*** Opening of Input data ***

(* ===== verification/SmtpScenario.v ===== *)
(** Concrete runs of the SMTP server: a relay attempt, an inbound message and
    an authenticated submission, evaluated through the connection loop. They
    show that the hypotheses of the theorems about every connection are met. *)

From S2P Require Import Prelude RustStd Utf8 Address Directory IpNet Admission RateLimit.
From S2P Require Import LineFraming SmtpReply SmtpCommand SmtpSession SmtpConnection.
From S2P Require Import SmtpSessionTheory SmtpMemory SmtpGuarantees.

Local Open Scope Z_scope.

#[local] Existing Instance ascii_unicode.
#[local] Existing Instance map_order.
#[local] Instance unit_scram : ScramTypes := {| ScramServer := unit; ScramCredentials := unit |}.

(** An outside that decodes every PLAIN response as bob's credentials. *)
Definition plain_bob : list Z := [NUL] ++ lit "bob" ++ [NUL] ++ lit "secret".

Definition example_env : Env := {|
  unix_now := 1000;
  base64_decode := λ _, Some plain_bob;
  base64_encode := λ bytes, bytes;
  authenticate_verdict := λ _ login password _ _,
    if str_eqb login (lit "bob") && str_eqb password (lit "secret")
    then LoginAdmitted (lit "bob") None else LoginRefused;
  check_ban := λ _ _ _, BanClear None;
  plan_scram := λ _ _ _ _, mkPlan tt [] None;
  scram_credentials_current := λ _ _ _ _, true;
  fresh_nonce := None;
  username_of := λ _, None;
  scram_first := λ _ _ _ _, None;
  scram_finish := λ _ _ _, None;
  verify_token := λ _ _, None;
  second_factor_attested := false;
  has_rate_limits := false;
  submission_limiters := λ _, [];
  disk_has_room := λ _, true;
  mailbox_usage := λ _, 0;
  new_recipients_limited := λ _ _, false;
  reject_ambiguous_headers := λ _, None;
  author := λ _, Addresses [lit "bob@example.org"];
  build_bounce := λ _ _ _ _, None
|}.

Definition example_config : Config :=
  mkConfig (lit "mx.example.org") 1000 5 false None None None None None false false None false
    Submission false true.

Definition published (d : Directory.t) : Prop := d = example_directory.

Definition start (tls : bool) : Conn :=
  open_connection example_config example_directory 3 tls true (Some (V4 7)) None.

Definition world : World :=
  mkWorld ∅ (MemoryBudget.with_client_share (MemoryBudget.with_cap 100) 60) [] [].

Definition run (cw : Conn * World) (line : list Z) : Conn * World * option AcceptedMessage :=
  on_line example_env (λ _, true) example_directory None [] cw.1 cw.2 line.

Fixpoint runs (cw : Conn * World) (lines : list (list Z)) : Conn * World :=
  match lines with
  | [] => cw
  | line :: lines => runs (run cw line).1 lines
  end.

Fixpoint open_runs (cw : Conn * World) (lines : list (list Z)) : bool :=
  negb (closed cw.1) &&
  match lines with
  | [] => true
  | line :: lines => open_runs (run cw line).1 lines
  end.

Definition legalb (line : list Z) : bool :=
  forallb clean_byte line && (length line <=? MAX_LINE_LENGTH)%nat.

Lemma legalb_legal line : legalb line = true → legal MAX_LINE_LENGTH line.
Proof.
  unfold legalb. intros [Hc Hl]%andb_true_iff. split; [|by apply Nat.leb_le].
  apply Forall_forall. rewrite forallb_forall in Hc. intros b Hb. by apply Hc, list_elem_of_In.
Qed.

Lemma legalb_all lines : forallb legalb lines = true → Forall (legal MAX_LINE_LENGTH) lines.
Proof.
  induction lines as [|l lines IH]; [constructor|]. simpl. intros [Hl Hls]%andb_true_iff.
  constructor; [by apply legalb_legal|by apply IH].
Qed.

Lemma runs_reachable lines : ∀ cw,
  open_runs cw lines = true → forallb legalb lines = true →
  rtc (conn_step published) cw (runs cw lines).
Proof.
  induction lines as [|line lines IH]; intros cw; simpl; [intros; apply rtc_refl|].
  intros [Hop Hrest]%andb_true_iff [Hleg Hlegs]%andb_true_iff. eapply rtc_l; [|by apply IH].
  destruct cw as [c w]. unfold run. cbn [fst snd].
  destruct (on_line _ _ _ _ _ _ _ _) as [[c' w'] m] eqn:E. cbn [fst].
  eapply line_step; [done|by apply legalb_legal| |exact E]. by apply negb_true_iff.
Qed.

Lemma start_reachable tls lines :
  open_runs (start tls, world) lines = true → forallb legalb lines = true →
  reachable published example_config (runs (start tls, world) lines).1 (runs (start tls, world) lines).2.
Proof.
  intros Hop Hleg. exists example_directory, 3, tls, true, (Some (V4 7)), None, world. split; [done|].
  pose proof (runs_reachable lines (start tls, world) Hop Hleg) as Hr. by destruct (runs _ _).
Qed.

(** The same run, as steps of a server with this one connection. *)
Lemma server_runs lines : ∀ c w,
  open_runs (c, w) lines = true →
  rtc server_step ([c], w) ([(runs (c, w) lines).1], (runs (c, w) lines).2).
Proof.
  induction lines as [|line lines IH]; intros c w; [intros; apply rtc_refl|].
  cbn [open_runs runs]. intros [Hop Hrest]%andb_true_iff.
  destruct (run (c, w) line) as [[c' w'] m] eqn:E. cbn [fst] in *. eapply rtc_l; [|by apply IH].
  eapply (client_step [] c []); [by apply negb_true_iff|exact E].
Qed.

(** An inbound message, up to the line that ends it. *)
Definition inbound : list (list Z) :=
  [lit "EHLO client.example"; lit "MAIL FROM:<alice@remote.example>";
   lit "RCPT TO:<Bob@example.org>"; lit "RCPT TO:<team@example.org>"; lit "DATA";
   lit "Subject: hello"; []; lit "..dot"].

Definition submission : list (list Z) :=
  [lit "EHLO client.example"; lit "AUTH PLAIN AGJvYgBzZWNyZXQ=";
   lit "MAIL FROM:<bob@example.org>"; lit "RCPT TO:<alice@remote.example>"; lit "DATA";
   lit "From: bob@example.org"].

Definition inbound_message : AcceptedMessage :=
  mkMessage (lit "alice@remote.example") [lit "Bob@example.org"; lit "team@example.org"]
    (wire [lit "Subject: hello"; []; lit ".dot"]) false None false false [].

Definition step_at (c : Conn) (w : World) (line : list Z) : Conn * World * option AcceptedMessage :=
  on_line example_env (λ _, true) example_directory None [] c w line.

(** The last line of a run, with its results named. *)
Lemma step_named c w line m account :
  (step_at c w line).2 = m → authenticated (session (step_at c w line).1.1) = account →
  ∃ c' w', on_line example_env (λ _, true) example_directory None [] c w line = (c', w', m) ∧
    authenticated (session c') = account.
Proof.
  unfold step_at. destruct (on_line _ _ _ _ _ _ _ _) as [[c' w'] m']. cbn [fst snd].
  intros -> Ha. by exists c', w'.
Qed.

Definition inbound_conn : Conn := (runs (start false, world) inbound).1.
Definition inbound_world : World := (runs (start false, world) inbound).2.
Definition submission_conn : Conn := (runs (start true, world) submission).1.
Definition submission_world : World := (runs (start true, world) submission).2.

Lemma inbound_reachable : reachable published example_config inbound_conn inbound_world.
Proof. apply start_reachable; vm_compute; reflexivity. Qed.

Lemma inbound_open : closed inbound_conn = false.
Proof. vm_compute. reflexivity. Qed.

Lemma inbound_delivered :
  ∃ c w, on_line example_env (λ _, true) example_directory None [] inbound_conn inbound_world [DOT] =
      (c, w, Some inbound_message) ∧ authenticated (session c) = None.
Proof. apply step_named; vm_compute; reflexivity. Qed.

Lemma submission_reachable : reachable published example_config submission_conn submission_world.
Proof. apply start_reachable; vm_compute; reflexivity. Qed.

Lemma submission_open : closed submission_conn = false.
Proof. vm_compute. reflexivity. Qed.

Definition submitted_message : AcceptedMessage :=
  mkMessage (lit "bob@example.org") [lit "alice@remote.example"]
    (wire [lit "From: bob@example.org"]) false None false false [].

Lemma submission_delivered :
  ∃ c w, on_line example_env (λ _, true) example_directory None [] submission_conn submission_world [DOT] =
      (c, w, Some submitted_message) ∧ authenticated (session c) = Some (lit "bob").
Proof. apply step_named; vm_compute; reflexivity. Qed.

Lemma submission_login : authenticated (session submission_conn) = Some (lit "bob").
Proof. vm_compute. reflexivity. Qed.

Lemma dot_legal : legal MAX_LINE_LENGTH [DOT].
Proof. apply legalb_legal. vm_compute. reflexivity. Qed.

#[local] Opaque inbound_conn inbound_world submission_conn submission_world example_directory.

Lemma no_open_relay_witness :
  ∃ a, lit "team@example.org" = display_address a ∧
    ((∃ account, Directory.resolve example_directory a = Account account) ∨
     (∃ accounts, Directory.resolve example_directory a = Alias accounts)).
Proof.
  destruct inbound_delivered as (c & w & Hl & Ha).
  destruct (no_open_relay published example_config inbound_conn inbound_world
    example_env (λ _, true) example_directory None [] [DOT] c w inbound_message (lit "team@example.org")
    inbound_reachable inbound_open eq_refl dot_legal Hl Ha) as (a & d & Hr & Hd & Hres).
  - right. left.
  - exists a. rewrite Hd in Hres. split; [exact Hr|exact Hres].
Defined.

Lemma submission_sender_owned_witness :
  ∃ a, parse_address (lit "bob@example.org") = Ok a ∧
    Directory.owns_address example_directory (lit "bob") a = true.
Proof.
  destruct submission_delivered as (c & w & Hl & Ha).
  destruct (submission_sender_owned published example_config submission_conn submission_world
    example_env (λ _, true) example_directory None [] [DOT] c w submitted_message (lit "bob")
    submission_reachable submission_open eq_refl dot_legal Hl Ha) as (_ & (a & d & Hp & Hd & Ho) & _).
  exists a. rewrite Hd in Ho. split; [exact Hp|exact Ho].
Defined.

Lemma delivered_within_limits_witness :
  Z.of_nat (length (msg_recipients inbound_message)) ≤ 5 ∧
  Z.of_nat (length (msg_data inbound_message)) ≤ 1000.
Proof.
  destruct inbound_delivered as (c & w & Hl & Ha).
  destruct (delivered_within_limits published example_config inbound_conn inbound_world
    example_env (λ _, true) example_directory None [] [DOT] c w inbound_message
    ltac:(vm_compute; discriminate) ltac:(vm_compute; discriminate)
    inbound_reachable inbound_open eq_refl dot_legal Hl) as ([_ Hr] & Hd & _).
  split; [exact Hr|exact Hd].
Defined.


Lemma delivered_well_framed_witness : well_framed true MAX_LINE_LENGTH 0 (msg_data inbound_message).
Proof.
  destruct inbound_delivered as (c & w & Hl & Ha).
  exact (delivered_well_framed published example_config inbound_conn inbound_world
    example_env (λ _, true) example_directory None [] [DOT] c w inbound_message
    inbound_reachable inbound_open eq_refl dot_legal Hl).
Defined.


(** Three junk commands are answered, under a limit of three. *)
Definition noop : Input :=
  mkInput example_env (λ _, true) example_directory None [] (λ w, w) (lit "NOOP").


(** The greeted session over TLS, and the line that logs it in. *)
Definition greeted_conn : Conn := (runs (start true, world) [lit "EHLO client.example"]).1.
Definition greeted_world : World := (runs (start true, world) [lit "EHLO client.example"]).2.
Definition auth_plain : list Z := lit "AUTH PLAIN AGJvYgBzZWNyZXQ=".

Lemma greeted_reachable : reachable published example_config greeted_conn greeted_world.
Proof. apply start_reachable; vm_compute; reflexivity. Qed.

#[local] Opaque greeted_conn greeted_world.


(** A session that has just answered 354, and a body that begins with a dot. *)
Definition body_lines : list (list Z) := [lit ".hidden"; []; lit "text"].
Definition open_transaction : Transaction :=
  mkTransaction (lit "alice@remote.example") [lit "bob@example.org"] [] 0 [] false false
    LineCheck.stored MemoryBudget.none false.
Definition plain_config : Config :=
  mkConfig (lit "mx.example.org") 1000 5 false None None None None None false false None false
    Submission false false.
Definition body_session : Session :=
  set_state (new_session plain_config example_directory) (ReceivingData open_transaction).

*** Close of Input data ***
*** Opening of Input data ***

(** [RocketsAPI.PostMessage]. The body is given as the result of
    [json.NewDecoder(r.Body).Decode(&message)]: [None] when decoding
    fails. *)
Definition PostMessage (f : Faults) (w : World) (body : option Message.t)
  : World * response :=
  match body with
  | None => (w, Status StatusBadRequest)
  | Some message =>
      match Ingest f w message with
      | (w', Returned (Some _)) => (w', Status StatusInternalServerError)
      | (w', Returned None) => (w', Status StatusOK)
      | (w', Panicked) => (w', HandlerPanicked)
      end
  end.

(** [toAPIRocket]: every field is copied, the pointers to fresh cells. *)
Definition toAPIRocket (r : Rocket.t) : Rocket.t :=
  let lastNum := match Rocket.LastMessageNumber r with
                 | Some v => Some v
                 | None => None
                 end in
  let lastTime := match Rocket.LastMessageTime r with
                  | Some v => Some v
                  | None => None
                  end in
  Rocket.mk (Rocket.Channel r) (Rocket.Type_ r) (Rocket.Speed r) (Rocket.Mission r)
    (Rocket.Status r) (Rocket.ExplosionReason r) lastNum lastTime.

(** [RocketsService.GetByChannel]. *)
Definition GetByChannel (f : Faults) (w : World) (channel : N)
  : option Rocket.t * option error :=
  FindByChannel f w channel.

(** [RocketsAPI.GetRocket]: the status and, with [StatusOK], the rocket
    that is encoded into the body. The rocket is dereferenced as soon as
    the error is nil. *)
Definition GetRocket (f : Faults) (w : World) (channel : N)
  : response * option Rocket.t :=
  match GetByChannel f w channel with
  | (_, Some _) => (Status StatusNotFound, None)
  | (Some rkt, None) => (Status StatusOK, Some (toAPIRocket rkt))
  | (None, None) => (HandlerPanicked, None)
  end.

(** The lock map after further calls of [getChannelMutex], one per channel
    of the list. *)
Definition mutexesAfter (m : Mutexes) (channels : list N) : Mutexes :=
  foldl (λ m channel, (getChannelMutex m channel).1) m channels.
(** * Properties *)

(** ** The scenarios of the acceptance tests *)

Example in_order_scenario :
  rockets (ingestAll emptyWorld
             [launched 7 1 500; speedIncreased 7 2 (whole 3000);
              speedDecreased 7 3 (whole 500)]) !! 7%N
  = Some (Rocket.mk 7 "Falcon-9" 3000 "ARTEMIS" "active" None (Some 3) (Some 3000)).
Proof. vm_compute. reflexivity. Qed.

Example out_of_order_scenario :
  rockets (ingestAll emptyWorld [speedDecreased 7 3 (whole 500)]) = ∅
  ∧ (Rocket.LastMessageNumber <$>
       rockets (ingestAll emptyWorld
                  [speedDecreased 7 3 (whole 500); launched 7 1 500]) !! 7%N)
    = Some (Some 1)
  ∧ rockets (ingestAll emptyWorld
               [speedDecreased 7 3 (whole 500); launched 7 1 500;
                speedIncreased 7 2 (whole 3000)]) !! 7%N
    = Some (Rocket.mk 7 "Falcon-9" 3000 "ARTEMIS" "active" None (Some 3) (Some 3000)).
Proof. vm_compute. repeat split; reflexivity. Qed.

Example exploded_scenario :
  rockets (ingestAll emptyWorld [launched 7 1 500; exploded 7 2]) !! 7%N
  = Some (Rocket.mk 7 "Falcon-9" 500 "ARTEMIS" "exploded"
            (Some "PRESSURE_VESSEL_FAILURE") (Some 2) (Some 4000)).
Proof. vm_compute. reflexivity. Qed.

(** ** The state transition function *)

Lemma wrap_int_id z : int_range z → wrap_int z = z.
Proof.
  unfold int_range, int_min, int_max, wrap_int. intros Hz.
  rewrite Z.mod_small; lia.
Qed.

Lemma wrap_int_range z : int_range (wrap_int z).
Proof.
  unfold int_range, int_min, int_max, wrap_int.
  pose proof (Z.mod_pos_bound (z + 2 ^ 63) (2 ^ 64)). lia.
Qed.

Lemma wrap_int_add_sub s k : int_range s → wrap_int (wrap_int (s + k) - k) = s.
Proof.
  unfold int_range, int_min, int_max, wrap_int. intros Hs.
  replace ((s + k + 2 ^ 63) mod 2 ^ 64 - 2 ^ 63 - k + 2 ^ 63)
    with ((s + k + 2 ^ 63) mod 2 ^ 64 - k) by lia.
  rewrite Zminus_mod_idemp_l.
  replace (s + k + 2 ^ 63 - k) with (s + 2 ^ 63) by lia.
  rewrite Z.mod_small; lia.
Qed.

*** Close of Input data ***

(What needs to be done)
Copy out the range of lines above starting at the line with "unfold step_at. destruct" and ending at the line with "display_address a ∧", exactly and including both.

(Task answer)
  unfold step_at. destruct (on_line _ _ _ _ _ _ _ _) as [[c' w'] m']. cbn [fst snd].
  intros -> Ha. by exists c', w'.
Qed.

Definition inbound_conn : Conn := (runs (start false, world) inbound).1.
Definition inbound_world : World := (runs (start false, world) inbound).2.
Definition submission_conn : Conn := (runs (start true, world) submission).1.
Definition submission_world : World := (runs (start true, world) submission).2.

Lemma inbound_reachable : reachable published example_config inbound_conn inbound_world.
Proof. apply start_reachable; vm_compute; reflexivity. Qed.

Lemma inbound_open : closed inbound_conn = false.
Proof. vm_compute. reflexivity. Qed.

Lemma inbound_delivered :
  ∃ c w, on_line example_env (λ _, true) example_directory None [] inbound_conn inbound_world [DOT] =
      (c, w, Some inbound_message) ∧ authenticated (session c) = None.
Proof. apply step_named; vm_compute; reflexivity. Qed.

Lemma submission_reachable : reachable published example_config submission_conn submission_world.
Proof. apply start_reachable; vm_compute; reflexivity. Qed.

Lemma submission_open : closed submission_conn = false.
Proof. vm_compute. reflexivity. Qed.

Definition submitted_message : AcceptedMessage :=
  mkMessage (lit "bob@example.org") [lit "alice@remote.example"]
    (wire [lit "From: bob@example.org"]) false None false false [].

Lemma submission_delivered :
  ∃ c w, on_line example_env (λ _, true) example_directory None [] submission_conn submission_world [DOT] =
      (c, w, Some submitted_message) ∧ authenticated (session c) = Some (lit "bob").
Proof. apply step_named; vm_compute; reflexivity. Qed.

Lemma submission_login : authenticated (session submission_conn) = Some (lit "bob").
Proof. vm_compute. reflexivity. Qed.

Lemma dot_legal : legal MAX_LINE_LENGTH [DOT].
Proof. apply legalb_legal. vm_compute. reflexivity. Qed.

#[local] Opaque inbound_conn inbound_world submission_conn submission_world example_directory.

Lemma no_open_relay_witness :
  ∃ a, lit "team@example.org" = display_address a ∧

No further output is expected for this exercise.